▸ **PROBLEM DETAILS**: The expected output is each line below containing "pointer", copied in full.

▸ **AVAILABLE RECORDS**:
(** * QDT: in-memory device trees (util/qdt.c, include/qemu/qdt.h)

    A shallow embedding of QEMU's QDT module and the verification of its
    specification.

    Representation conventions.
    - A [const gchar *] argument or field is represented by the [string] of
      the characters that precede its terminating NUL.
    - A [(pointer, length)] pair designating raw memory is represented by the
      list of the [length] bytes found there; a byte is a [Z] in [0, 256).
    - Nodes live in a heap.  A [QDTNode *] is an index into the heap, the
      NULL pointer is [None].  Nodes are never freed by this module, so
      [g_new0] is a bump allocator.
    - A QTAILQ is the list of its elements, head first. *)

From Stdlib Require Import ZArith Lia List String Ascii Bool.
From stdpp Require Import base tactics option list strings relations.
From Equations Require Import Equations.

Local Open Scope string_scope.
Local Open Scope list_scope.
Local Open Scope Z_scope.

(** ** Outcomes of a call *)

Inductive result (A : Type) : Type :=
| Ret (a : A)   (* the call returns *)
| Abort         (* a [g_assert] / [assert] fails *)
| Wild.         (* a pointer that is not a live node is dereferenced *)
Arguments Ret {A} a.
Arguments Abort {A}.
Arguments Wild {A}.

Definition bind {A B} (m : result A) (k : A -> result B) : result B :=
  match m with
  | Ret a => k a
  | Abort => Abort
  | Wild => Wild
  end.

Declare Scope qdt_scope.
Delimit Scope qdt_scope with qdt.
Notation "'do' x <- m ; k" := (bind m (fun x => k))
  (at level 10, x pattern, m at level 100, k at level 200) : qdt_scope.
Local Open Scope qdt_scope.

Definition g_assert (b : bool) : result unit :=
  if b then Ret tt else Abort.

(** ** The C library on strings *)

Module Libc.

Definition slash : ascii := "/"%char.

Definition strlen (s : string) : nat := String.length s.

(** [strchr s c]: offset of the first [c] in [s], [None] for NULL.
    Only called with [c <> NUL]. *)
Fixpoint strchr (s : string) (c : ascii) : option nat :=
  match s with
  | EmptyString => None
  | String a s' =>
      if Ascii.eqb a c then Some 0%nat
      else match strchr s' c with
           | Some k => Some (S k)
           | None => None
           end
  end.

▸ **SOLUTION FOR THIS EXERCISE**:
    - A [(pointer, length)] pair designating raw memory is represented by the
      NULL pointer is [None].  Nodes are never freed by this module, so
| Wild.         (* a pointer that is not a live node is dereferenced *)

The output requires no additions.